Autismus, Kunst und Kultur: Verein hilft Betroffenen
Der Verein akku e.V. in Hamburg hat sich zur Aufgabe gemacht, Arbeiten von autistischen Künstlerinnen und Künstlern vor allem durch Ausstellungen zu vermitteln. Ein Gespräch mit dem stellvertretenden Vorsitzenden Herbert Schwaab.
Grob geschätzt leben in Deutschland circa eine Million Menschen mit Diagnosen im Autismus-Spektrum. Viele von den Betroffenen betätigen sich künstlerisch. Ein Gespräch dazu mit dem stellvertretenden Vorsitzender des Vereins akku e.V. in Hamburg, Herbert Schwaab. Der Wissenschaftler forscht unter anderem an der Uni Regensburg zum Thema "Kunst von Menschen mit Autismus".
Gibt es Unterschiede zwischen Kunst von Menschen mit Autismus und von Kunst von Menschen ohne Autismus?
Herbert Schwaab: Es ist schwer zu beantworten, ob es da grundsätzlich Unterschiede gibt, weil die Kunst von Autisten und Autistinnen sehr vielfältig ist. Was man aber spürt, sind wiederkehrende Themen: ein Interesse für Wiederholungen und irgendwie so eigene Welten aufzubauen. Das ist zum Teil auch was, was viele Arten von Kunst auszeichnet, aber bei Kunst von Autistinnen häufiger stattfindet, dass sie künstlerische Systeme des Ausdrucks entwickeln, die so sehr eigenständig sind.
Sind Menschen mit Autismus allgemein kreativer?
Schwaab: Es ist sehr unterschiedlich, weil ja Autist*innen in der Möglichkeit zu kommunizieren und zu handeln auch sehr unterschiedlich sind. Aber es ist erstaunlich, wie viele Autisten kreativ sind, die aus sich heraus basteln, malen, zeichnen oder Kunst machen. Auch wenn man nicht weiß, woher der Input dafür kommt.
Um im Kunstbetrieb Fuß zu fassen, ist Kommunikation ganz wichtig, oder auf andere Menschen zugehen. Das ist ja das, was Autistinnen und Autisten oft schwerfällt.
Schwaab: Ja, auf jeden Fall. Das ist auch ein großes Problem. Gerade für Künstlerinnen und Künstler die aus dem Spektrum Asperger-Autismus stammen.

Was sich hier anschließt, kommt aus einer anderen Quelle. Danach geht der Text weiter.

Lemma crc_bit8_table c : 0 <= c < 256 ->
  Nat.iter 8 crc_bit c = nth (Z.to_nat c) crc32_table 0.
Proof.
  intros H. pose proof crc_bit8_table_all as A. rewrite forallb_forall in A.
  specialize (A (Z.to_nat c)). rewrite Z2Nat.id in A by lia. apply Z.eqb_eq, A.
  apply in_seq. lia.
Qed.

Lemma byte_split b c : 0 <= b < 256 -> b + 256 * c = Z.lxor b (256 * c).
Proof.
  intros Hb. apply Z.add_nocarry_lxor. apply Z.bits_inj'. intros n Hn.
  rewrite Z.land_spec, Z.bits_0. change 256 with (2 ^ 8). rewrite Z.mul_comm, <- Z.shiftl_mul_pow2 by lia.
  destruct (Z.ltb_spec n 8).
  - rewrite Z.shiftl_spec_low by done. apply andb_false_r.
  - destruct (Z.eq_dec b 0) as [->|]; [by rewrite Z.bits_0|].
    rewrite Z.bits_above_log2; [done|lia|].
    apply Z.lt_le_trans with 8; [|done]. apply Z.log2_lt_pow2; lia.
Qed.

Lemma land_255 x : Z.land x 0xFF = x mod 256.
Proof. change 0xFF with (Z.ones 8). by rewrite Z.land_ones by lia. Qed.

Lemma shiftr_8 x : Z.shiftr x 8 = x / 256.
Proof. by rewrite Z.shiftr_div_pow2 by lia. Qed.

Lemma crc_bit8_split x :
  Nat.iter 8 crc_bit x = Z.lxor (nth (Z.to_nat (x mod 256)) crc32_table 0) (x / 256).
Proof.
  pose proof (Z.mod_pos_bound x 256 ltac:(lia)) as Hm.
  rewrite <- crc_bit8_table by done.
  transitivity (Z.lxor (Nat.iter 8 crc_bit (x mod 256)) (Nat.iter 8 crc_bit (256 * (x / 256)))).
  - rewrite <- crc_bit8_linear, <- byte_split by done. f_equal. pose proof (Z.div_mod x 256). lia.
  - by rewrite crc_bit8_shift.
Qed.
End BitStep.

(** ** Equivalence of the two routines *)
Section Equivalence.
Lemma lxor_byte_div x b : 0 <= x -> is_byte b -> Z.lxor x b / 256 = x / 256.
Proof.
  intros Hx Hb. rewrite <- !shiftr_8, Z.shiftr_lxor, (shiftr_8 b), Z.div_small by done.
  apply Z.lxor_0_r.
Qed.

Lemma crc_rb_byte_step crc b :
  0 <= crc -> is_byte b -> crc_rb_byte crc b = crc32_step crc b.
Proof.
  intros Hc Hb. unfold crc_rb_byte, crc32_step.
  by rewrite crc_bit8_split, land_255, lxor_byte_div, shiftr_8.
Qed.

Lemma crc32_table_range i : 0 <= nth i crc32_table 0 < 4294967296.
Proof.
  assert (H : Forall (fun x => 0 <= x < 4294967296) crc32_table).
  { apply (bool_decide_unpack _). vm_compute. exact I. }
  destruct (nth_in_or_default i crc32_table 0) as [Hi| ->]; [|lia].
  rewrite Forall_forall in H. by apply H, list_elem_of_In.
Qed.

Lemma lxor_u32 a b : is_u32 a -> is_u32 b -> is_u32 (Z.lxor a b).
Proof.
  unfold is_u32. intros Ha Hb. split; [apply Z.lxor_nonneg; lia|].
  destruct (Z.eq_dec (Z.lxor a b) 0) as [->|Hn]; [lia|].
  assert (0 < Z.lxor a b) by (pose proof (Z.lxor_nonneg a b); lia).
  change 4294967296 with (2 ^ 32) in *. apply Z.log2_lt_pow2; [done|].
  eapply Z.le_lt_trans; [apply Z.log2_lxor; lia|]. apply Z.max_lub_lt.
  - destruct (Z.eq_dec a 0) as [->|]; [done|]. apply Z.log2_lt_pow2; lia.
  - destruct (Z.eq_dec b 0) as [->|]; [done|]. apply Z.log2_lt_pow2; lia.
Qed.

Lemma crc32_step_range crc b : is_u32 crc -> is_u32 (crc32_step crc b).
Proof.
  intros Hc. apply lxor_u32; [apply crc32_table_range|].
  rewrite shiftr_8. unfold is_u32 in *. Z.to_euclidean_division_equations. lia.
Qed.

Lemma crc32_step_nonneg crc b : 0 <= crc -> 0 <= crc32_step crc b.
Proof.
  intros Hc. apply Z.lxor_nonneg. split; intros _.
  - rewrite shiftr_8. apply Z.div_pos; lia.
  - apply crc32_table_range.
Qed.

Lemma is_u32_ones : is_u32 0xFFFFFFFF.
Proof. unfold is_u32. lia. Qed.

Lemma CRC32_loop_range data crc : is_u32 crc -> is_u32 (CRC32_loop data crc).
Proof. apply foldl_inv. intros x b. apply crc32_step_range. Qed.

Lemma CRC32_range data : is_u32 (CRC32_Calculate data).
Proof. unfold CRC32_Calculate. apply lxor_u32; auto using CRC32_loop_range, is_u32_ones. Qed.

Lemma crc_rb_chunk_loop data crc :
  bytes data -> is_u32 crc -> crc_rb_chunk data crc = CRC32_loop data crc.
Proof.
  apply (foldl_ext_inv is_u32 is_byte).
  - intros x b [Hx _]. by apply crc_rb_byte_step.
  - intros x b. apply crc32_step_range.
Qed.

Lemma crc_readback_calculate data : bytes data -> crc_readback data = CRC32_Calculate data.
Proof.
  intros H. unfold crc_readback, CRC32_Calculate.
  by rewrite (crc_rb_chunk_loop _ _ H is_u32_ones).
Qed.

Lemma CRC32_loop_app l1 l2 crc : CRC32_loop (l1 ++ l2) crc = CRC32_loop l2 (CRC32_loop l1 crc).
Proof. apply foldl_app. Qed.

Lemma crc_rb_chunk_app l1 l2 crc :
  crc_rb_chunk (l1 ++ l2) crc = crc_rb_chunk l2 (crc_rb_chunk l1 crc).
Proof. apply foldl_app. Qed.

Lemma CRC32_loop_cons b l crc : CRC32_loop (b :: l) crc = CRC32_loop l (crc32_step crc b).
Proof. done. Qed.
End Equivalence.

(** ** Error detection

    A step sees [crc] and [b] only through [crc xor b], is a bijection on 32-bit
    words, and commutes with a change of the upper bytes; so the accumulator
    after up to four bytes determines them. *)
Section Detection.
Lemma crc32_step_xor crc b :
  0 <= crc -> is_byte b -> crc32_step crc b = crc32_step (Z.lxor crc b) 0.
Proof.
  intros Hc Hb. unfold crc32_step. rewrite Z.lxor_0_r, !shiftr_8. f_equal.
  symmetry. by apply lxor_byte_div.
Qed.

Lemma crc32_step_high x c : crc32_step (Z.lxor x (256 * c)) 0 = Z.lxor (crc32_step x 0) c.
Proof.
  unfold crc32_step. rewrite !Z.lxor_0_r, !land_255, Z.shiftr_lxor, Z.lxor_assoc.
  assert (E : Z.lxor x (256 * c) mod 256 = x mod 256).
  { rewrite <- !land_255. apply Z.bits_inj'. intros n Hn.
    rewrite !Z.land_spec, Z.lxor_spec. destruct (Z.ltb_spec n 8).
    - change 256 with (2 ^ 8). rewrite Z.mul_comm, <- Z.shiftl_mul_pow2, Z.shiftl_spec_low by lia.
      by rewrite xorb_false_r.
    - replace (Z.testbit 255 n) with false; [by rewrite !andb_false_r|].
      symmetry. apply (Z.ones_spec_high 8). lia. }
  rewrite E. do 2 f_equal. rewrite shiftr_8, Z.mul_comm. by apply Z.div_mul.
Qed.

(** The top byte of the table entries identifies the index. *)
Lemma crc32_table_top_inj i j : (i < 256)%nat -> (j < 256)%nat ->
  Z.shiftr (nth i crc32_table 0) 24 = Z.shiftr (nth j crc32_table 0) 24 -> i = j.
Proof.
  intros Hi Hj E.
  assert (A : forallb (fun i => forallb (fun j =>
      implb (Z.shiftr (nth i crc32_table 0) 24 =? Z.shiftr (nth j crc32_table 0) 24) (Nat.eqb i j))
      (seq 0 256)) (seq 0 256) = true) by (vm_compute; reflexivity).
  rewrite forallb_forall in A. specialize (A i). rewrite forallb_forall in A.
  specialize (A ltac:(apply in_seq; lia) j ltac:(apply in_seq; lia)).
  rewrite E, Z.eqb_refl in A. by apply Nat.eqb_eq.
Qed.

Lemma crc32_step_inj x y :
  is_u32 x -> is_u32 y -> crc32_step x 0 = crc32_step y 0 -> x = y.
Proof.
  intros Hx Hy. unfold crc32_step. rewrite !Z.lxor_0_r, !land_255. intros E.
  assert (Hix : Z.to_nat (x mod 256) = Z.to_nat (y mod 256)).
  { apply crc32_table_top_inj; [Z.to_euclidean_division_equations; lia..|].
    apply (f_equal (fun z => Z.shiftr z 24)) in E. rewrite !Z.shiftr_lxor in E.
    rewrite !(Z.shiftr_shiftr _ 8 24) in E by lia. change (8 + 24) with 32 in E.
    rewrite (Z.shiftr_div_pow2 x 32), (Z.shiftr_div_pow2 y 32) in E by lia.
    rewrite (Z.div_small x), (Z.div_small y) in E by done. by rewrite !Z.lxor_0_r in E. }
  rewrite Hix in E. apply Z.lxor_eq in E || (apply (f_equal (Z.lxor (nth (Z.to_nat (y mod 256)) crc32_table 0))) in E;
    rewrite <- !Z.lxor_assoc, Z.lxor_nilpotent, !Z.lxor_0_l in E).
  rewrite !shiftr_8 in E. pose proof (Z.div_mod x 256). pose proof (Z.div_mod y 256).
  pose proof (Z.mod_pos_bound x 256). pose proof (Z.mod_pos_bound y 256). lia.
Qed.

Fixpoint le_word (l : list Z) : Z :=
  match l with [] => 0 | b :: p => b + 256 * le_word p end.

Lemma le_word_range l : bytes l -> 0 <= le_word l < 256 ^ Z.of_nat (length l).
Proof.
  induction 1 as [|b p Hb _ IH]; cbn [le_word length]; [lia|].
  rewrite Nat2Z.inj_succ, Z.pow_succ_r by lia. unfold is_byte in Hb. lia.
Qed.

Lemma le_word_inj l l' : bytes l -> bytes l' -> length l = length l' ->
  le_word l = le_word l' -> l = l'.
Proof.
  revert l'; induction l as [|b p IH]; intros [|b' p'] H H' Hl; cbn in *; try done.
  apply Forall_cons in H as [Hb Hp], H' as [Hb' Hp']. unfold is_byte in *. intros E.
  f_equal; [lia|]. apply IH; [done..|lia|lia].
Qed.

Lemma CRC32_loop_word l s : bytes l -> 0 <= s ->
  CRC32_loop l s = Nat.iter (length l) (fun x => crc32_step x 0) (Z.lxor s (le_word l)).
Proof.
  intros H; revert s; induction H as [|b p Hb Hp IH]; intros s Hs; rewrite ?CRC32_loop_cons; cbn [le_word length].
  - cbn. by rewrite Z.lxor_0_r.
  - assert (Hn : 0 <= Z.lxor s b) by (apply Z.lxor_nonneg; unfold is_byte in Hb; lia).
    rewrite crc32_step_xor, IH by (done || by apply crc32_step_nonneg).
    rewrite <- crc32_step_high, byte_split, Z.lxor_assoc by done. by rewrite Nat.iter_succ_r.
Qed.

Lemma iter_step_inj n x y : is_u32 x -> is_u32 y ->
  Nat.iter n (fun x => crc32_step x 0) x = Nat.iter n (fun x => crc32_step x 0) y -> x = y.
Proof.
  revert x y; induction n as [|n IH]; intros x y Hx Hy; [done|].
  rewrite !Nat.iter_succ_r. intros E. apply crc32_step_inj; [done..|].
  apply IH; auto using crc32_step_range.
Qed.
End Detection.

(** The accumulator is injective in its start value, and in up to four bytes. *)
Section LoopInjectivity.
Lemma lxor_cancel_r a b c : Z.lxor a c = Z.lxor b c -> a = b.
Proof.
  intros E. apply (f_equal (fun z => Z.lxor z c)) in E.
  by rewrite !Z.lxor_assoc, Z.lxor_nilpotent, !Z.lxor_0_r in E.
Qed.

Lemma lxor_cancel_l a b c : Z.lxor c a = Z.lxor c b -> a = b.
Proof. rewrite !(Z.lxor_comm c). apply lxor_cancel_r. Qed.

Lemma byte_u32 b : is_byte b -> is_u32 b.
Proof. unfold is_byte, is_u32. lia. Qed.

Lemma CRC32_loop_inj l x y : bytes l -> is_u32 x -> is_u32 y ->
  CRC32_loop l x = CRC32_loop l y -> x = y.
Proof.
  intros Hl; revert x y; induction Hl as [|b p Hb Hp IH]; intros x y Hx Hy E; [done|].
  rewrite !CRC32_loop_cons in E. apply IH in E; [|auto using crc32_step_range..].
  rewrite (crc32_step_xor x), (crc32_step_xor y) in E by (done || apply Hx || apply Hy).
  apply crc32_step_inj in E; [|auto using lxor_u32, byte_u32..]. by apply lxor_cancel_r in E.
Qed.

Lemma CRC32_loop_word_inj u v s : bytes u -> bytes v -> length u = length v ->
  (length u <= 4)%nat -> is_u32 s -> CRC32_loop u s = CRC32_loop v s -> u = v.
Proof.
  intros Hu Hv Hl Hn Hs E.
  assert (Hw : forall l, bytes l -> length l = length u -> is_u32 (le_word l)).
  { intros l Hb El. pose proof (le_word_range l Hb) as R. rewrite El in R. split; [lia|].
    eapply Z.lt_le_trans; [apply R|]. change 4294967296 with (256 ^ 4).
    apply Z.pow_le_mono_r; lia. }
  rewrite !CRC32_loop_word in E by (done || apply Hs). rewrite <- Hl in E.
  apply iter_step_inj in E; [|auto using lxor_u32..].
  apply le_word_inj; [done..|]. by apply lxor_cancel_l in E.
Qed.
End LoopInjectivity.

Manche von denen haben auch akademische Ausbildungen und beschreiben das schon als ein großes Problem, dass sie, um eine Vernissage zu machen oder um irgendwo Erfolg zu haben, ihnen diese Fähigkeiten fehlen. Andere Künstler und Künstlerinnen sprechen gar nicht, das hat man bei Autismus oft. Das heißt, dass andere im Grunde genommen für sie dann sprechen müssen oder versuchen müssen, das zu organisieren. Da gibt es viele Menschen aus dem Umfeld, die das dann tun. Es gibt auch wirklich erstaunliche Künstler und Künstlerin, die noch wie ein Wort gesprochen haben, aber trotzdem mit ihrer Kunst so überzeugend sind, dass sie Menschen finden, die das dann ausstellen wollen und sie dann darüber halt auch sprechen können.
Und da kommt ihr Verein vor allem ins Spiel ...
Schwaab: ... genau. Das ist ein Ziel des Vereins akku - Autismus, Kunst und Kultur - das Umfeld und die Kontexte zu schaffen, dass so etwas ausgestellt wird. Entweder dass wir helfen, selbst Ausstellungen zu organisieren - mit unterschiedlichen Partnern oder dass wir vermitteln, dass Ausstellungen gemacht werden.
Was müsste aus ihrer Sicht passieren, damit Menschen mit Autismus mehr in den Kulturbetrieb integriert werden?
Schwaab: Man muss sehr viel vermittelnd eingreifen, Umfelder organisieren und vor allem auch, wenn die künstlerische Produktion so stark ist, ja fast schon professionell, dass auch Möglichkeiten geschaffen werden, dass sie auch damit was verdienen. Nicht nur Anerkennung gewinnen, sondern auch zu ihrem Unterhalt beitragen können. Da gibt es auch schon einige Einrichtungen, die explizit auf der Suche sind, Künstlerinnen und Künstler so zu fördern, dass es finanziell auch was bringt.
Das Interview führte Philipp Schmid.